(Dataset entries)
◆ ◆ ◆ ◆ ◆
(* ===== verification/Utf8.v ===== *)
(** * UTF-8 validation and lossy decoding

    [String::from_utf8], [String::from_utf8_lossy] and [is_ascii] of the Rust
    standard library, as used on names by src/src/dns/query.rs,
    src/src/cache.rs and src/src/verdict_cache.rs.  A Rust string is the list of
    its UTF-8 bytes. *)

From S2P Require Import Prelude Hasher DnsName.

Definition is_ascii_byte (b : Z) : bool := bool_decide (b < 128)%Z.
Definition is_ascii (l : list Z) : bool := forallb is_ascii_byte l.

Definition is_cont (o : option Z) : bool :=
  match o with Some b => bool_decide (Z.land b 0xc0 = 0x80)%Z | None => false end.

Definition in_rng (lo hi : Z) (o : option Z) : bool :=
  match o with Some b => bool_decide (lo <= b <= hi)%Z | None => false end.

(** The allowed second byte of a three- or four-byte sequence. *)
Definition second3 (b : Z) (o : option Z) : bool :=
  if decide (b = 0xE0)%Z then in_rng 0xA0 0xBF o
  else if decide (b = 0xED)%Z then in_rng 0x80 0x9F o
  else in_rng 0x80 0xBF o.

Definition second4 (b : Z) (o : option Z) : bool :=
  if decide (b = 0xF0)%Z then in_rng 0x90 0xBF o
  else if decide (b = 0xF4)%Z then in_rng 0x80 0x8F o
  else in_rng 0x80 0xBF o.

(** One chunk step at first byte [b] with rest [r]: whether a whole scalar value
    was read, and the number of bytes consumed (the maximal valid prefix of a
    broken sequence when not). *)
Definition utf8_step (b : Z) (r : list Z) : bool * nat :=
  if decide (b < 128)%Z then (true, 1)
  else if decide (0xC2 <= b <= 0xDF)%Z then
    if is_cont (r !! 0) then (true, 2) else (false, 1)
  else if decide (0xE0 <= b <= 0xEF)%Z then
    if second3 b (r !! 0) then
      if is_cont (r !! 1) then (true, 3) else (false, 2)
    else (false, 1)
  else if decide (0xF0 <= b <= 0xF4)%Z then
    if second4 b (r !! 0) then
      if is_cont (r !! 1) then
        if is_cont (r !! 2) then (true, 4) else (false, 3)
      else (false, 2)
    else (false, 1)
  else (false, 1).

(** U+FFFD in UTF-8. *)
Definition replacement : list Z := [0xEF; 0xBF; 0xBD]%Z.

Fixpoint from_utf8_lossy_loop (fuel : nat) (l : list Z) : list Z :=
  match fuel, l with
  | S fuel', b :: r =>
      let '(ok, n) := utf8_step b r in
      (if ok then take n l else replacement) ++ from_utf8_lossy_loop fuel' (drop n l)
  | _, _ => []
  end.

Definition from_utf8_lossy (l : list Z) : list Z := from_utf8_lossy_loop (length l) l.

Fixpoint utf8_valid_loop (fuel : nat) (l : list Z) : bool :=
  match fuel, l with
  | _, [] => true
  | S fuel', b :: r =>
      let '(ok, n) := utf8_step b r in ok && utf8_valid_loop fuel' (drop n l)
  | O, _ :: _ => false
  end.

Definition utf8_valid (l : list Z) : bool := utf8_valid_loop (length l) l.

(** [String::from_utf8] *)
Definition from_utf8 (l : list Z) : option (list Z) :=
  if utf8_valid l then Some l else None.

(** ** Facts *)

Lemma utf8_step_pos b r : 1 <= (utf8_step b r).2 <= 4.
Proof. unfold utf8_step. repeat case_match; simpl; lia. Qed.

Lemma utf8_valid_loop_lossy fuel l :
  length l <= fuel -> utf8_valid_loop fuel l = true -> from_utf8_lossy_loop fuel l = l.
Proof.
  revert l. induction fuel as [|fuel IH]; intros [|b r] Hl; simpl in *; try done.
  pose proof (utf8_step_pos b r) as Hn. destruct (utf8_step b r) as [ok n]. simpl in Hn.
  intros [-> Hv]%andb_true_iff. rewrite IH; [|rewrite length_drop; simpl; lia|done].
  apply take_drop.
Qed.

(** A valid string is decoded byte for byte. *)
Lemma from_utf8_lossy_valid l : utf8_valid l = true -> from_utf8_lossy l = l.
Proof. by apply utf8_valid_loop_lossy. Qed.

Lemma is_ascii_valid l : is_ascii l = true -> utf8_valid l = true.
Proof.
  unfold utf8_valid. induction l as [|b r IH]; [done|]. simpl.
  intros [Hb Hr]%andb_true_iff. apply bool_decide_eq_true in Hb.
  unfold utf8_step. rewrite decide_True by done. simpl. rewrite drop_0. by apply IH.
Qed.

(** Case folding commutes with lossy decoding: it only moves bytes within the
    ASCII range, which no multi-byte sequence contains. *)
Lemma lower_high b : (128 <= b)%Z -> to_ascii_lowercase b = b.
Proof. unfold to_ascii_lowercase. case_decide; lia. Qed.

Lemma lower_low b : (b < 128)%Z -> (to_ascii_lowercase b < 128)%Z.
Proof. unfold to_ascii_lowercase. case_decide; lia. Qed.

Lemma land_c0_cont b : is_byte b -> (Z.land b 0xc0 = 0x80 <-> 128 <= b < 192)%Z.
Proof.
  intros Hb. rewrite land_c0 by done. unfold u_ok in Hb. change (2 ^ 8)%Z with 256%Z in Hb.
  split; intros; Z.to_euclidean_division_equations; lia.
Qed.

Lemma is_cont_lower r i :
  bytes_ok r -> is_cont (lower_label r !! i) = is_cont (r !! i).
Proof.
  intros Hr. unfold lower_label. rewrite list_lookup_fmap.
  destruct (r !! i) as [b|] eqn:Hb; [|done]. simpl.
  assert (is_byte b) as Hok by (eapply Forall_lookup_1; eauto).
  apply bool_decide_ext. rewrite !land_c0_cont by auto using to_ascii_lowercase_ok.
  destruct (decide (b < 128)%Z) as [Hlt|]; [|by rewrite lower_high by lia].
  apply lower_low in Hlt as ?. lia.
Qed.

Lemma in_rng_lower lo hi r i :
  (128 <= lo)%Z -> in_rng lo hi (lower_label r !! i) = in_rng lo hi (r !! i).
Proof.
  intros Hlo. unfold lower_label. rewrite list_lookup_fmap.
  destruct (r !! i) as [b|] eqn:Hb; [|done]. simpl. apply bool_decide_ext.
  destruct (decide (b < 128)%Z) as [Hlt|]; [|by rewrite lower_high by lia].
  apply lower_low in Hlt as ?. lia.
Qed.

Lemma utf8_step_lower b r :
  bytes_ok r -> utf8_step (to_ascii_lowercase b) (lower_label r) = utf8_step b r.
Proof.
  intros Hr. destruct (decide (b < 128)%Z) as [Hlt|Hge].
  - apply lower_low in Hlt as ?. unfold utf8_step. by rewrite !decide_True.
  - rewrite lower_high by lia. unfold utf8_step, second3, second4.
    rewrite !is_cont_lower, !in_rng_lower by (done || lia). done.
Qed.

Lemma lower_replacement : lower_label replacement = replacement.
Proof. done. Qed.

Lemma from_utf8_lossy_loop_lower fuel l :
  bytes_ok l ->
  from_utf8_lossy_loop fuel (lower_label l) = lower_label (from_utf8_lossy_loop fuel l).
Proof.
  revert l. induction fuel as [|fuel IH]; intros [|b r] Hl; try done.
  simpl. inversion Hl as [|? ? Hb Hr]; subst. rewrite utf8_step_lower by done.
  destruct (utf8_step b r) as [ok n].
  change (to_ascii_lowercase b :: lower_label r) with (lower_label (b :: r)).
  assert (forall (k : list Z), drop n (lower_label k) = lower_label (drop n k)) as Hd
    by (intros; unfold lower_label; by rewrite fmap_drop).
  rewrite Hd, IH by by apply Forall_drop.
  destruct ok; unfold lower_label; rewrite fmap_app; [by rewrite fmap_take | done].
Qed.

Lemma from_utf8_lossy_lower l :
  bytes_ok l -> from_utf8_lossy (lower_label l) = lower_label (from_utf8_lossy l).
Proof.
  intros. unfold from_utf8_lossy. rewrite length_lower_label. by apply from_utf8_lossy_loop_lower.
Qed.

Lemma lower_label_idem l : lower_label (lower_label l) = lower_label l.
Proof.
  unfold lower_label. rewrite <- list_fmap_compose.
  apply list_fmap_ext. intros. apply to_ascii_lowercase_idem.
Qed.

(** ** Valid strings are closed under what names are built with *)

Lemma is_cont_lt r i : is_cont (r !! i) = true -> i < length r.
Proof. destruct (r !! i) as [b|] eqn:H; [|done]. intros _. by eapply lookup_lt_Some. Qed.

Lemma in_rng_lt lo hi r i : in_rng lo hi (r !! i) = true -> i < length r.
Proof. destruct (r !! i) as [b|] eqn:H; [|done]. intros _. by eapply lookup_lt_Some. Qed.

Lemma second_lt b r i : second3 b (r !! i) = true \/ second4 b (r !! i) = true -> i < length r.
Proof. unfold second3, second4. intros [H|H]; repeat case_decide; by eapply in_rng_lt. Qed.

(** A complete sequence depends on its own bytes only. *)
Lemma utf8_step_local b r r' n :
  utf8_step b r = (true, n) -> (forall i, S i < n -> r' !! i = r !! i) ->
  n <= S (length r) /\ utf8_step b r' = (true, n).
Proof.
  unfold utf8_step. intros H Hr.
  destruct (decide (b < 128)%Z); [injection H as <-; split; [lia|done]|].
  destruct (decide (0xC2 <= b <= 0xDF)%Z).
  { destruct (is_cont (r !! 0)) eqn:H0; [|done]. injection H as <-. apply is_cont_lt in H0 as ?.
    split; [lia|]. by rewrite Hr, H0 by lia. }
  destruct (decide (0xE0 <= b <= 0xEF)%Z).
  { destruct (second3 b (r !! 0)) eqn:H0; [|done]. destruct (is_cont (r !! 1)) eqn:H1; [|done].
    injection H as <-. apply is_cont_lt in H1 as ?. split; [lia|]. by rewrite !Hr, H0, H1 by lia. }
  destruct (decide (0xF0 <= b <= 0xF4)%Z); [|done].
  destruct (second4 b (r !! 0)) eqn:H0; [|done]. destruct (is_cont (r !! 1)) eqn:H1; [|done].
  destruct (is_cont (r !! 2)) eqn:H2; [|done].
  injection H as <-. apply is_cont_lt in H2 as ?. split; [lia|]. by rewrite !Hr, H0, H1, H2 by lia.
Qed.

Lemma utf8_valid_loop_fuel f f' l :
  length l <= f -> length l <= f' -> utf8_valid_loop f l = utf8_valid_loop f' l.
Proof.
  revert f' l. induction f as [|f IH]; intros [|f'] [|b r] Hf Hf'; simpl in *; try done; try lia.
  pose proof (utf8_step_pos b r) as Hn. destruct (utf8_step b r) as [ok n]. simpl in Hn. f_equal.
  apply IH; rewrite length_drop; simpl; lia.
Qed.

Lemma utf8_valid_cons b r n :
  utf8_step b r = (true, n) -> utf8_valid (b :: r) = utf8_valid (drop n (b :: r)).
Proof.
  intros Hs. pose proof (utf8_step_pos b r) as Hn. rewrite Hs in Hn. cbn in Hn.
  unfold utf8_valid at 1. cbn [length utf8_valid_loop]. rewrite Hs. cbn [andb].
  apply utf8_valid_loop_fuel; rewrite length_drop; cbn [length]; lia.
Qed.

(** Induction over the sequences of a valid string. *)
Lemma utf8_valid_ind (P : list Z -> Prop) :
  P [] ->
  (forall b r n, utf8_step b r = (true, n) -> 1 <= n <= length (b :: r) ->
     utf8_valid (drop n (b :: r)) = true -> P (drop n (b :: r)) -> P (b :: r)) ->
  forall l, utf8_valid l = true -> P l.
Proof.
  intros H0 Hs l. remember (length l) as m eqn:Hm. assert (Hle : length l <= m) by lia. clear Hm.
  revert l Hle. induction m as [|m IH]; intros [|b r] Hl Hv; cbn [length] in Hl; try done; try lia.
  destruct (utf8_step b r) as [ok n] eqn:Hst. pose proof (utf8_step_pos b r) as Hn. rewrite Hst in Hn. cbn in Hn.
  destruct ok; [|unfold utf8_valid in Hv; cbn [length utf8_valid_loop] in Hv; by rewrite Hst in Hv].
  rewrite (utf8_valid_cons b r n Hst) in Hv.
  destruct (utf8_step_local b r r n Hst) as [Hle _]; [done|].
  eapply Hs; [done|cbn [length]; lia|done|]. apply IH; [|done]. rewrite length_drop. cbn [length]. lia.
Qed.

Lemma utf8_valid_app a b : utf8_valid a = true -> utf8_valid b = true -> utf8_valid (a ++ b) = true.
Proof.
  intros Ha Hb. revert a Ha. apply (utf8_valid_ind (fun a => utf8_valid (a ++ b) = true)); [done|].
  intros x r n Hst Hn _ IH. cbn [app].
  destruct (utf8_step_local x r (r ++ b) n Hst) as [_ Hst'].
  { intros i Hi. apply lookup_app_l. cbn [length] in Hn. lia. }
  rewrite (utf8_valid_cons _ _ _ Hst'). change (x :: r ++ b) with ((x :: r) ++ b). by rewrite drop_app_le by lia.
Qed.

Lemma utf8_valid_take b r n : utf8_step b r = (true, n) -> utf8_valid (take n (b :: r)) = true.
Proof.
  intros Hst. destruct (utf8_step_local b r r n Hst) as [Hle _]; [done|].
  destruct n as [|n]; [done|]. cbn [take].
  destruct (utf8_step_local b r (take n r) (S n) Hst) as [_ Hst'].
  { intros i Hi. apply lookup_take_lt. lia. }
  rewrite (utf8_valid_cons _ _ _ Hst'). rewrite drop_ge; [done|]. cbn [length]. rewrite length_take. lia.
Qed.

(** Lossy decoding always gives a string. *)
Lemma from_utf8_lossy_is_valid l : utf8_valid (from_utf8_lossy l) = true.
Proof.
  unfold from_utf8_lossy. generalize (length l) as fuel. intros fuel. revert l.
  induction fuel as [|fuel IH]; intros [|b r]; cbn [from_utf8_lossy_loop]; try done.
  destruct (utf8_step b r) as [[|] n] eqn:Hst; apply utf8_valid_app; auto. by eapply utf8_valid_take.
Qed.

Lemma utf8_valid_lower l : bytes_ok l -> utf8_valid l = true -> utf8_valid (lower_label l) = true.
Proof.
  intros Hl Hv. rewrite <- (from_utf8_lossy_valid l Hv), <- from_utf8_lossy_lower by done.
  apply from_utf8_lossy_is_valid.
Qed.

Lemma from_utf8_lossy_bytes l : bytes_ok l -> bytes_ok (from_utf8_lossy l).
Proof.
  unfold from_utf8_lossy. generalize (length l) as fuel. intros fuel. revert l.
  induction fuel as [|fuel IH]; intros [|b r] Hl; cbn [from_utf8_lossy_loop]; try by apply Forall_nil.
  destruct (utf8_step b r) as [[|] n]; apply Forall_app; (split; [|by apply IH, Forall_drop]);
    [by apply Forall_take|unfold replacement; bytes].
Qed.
◆ ◆ ◆ ◆ ◆
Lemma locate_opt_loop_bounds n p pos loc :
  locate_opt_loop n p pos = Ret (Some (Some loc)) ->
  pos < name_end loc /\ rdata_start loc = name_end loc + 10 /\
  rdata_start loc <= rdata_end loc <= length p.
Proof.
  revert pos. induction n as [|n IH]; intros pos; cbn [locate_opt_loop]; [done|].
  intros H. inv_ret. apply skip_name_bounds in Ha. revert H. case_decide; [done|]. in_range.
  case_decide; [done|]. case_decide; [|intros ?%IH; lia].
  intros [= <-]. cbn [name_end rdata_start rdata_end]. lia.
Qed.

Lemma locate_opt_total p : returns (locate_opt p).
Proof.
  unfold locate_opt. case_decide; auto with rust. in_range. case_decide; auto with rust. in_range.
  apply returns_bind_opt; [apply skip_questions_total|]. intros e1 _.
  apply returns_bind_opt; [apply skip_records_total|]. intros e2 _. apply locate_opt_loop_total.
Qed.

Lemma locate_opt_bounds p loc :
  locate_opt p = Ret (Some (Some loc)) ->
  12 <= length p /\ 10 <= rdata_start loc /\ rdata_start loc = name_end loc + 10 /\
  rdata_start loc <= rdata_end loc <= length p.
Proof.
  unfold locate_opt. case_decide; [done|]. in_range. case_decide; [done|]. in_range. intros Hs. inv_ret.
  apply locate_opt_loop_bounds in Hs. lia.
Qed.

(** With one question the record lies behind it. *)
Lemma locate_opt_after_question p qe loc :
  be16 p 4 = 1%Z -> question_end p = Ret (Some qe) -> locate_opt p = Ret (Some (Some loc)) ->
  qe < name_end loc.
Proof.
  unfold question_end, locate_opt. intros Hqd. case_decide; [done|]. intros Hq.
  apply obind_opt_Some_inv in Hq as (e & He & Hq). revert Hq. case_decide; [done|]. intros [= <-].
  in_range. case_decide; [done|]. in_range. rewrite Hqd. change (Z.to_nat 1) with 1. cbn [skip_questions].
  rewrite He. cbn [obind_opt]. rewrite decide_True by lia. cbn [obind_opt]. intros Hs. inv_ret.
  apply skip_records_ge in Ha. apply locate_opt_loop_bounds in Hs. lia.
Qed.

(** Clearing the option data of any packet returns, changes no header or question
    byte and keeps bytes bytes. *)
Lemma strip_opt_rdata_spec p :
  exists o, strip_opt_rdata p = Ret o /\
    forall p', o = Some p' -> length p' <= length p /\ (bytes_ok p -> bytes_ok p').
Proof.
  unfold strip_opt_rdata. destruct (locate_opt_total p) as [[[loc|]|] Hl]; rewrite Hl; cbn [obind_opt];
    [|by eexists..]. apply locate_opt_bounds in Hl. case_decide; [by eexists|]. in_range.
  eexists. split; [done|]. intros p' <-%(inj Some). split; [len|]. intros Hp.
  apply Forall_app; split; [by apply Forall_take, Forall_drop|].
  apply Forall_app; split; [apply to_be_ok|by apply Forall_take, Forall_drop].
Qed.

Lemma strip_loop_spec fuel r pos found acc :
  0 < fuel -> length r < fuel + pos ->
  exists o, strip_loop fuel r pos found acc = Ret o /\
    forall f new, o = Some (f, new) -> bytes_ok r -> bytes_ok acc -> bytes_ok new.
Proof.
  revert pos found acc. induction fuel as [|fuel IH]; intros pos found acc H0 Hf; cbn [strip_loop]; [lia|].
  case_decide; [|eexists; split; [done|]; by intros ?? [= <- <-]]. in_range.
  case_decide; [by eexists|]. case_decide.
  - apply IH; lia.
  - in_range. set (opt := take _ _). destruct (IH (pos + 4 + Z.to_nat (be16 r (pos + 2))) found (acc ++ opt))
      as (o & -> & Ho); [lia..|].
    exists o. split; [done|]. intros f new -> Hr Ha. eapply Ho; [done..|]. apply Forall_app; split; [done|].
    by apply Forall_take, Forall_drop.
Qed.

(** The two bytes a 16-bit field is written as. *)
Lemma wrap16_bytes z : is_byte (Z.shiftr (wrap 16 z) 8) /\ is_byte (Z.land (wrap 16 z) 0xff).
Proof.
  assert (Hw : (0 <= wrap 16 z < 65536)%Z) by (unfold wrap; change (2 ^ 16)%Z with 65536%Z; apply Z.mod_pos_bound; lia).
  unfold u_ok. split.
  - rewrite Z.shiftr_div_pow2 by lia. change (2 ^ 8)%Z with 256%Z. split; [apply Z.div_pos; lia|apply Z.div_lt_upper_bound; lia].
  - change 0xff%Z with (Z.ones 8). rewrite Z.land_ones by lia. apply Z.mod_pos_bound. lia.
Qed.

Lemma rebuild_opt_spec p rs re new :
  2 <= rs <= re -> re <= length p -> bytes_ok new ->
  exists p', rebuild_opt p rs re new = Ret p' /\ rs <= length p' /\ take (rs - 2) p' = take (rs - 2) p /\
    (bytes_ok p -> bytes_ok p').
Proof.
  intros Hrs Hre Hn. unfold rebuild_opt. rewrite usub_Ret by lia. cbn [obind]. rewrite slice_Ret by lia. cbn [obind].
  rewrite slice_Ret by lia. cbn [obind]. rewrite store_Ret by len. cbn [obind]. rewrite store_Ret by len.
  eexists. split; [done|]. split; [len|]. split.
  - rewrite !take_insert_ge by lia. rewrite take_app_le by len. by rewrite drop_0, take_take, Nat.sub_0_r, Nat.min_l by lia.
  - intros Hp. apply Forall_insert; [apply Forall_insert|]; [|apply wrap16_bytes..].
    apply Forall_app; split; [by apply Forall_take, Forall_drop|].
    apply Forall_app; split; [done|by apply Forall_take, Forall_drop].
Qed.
◆ ◆ ◆ ◆ ◆
■ **TASK BRIEF**: Some lines above contain the word "injection". Copy each of them.

■ **TASK RESULT**:
  destruct (decide (b < 128)%Z); [injection H as <-; split; [lia|done]|].
  { destruct (is_cont (r !! 0)) eqn:H0; [|done]. injection H as <-. apply is_cont_lt in H0 as ?.
    injection H as <-. apply is_cont_lt in H1 as ?. split; [lia|]. by rewrite !Hr, H0, H1 by lia. }
  injection H as <-. apply is_cont_lt in H2 as ?. split; [lia|]. by rewrite !Hr, H0, H1, H2 by lia.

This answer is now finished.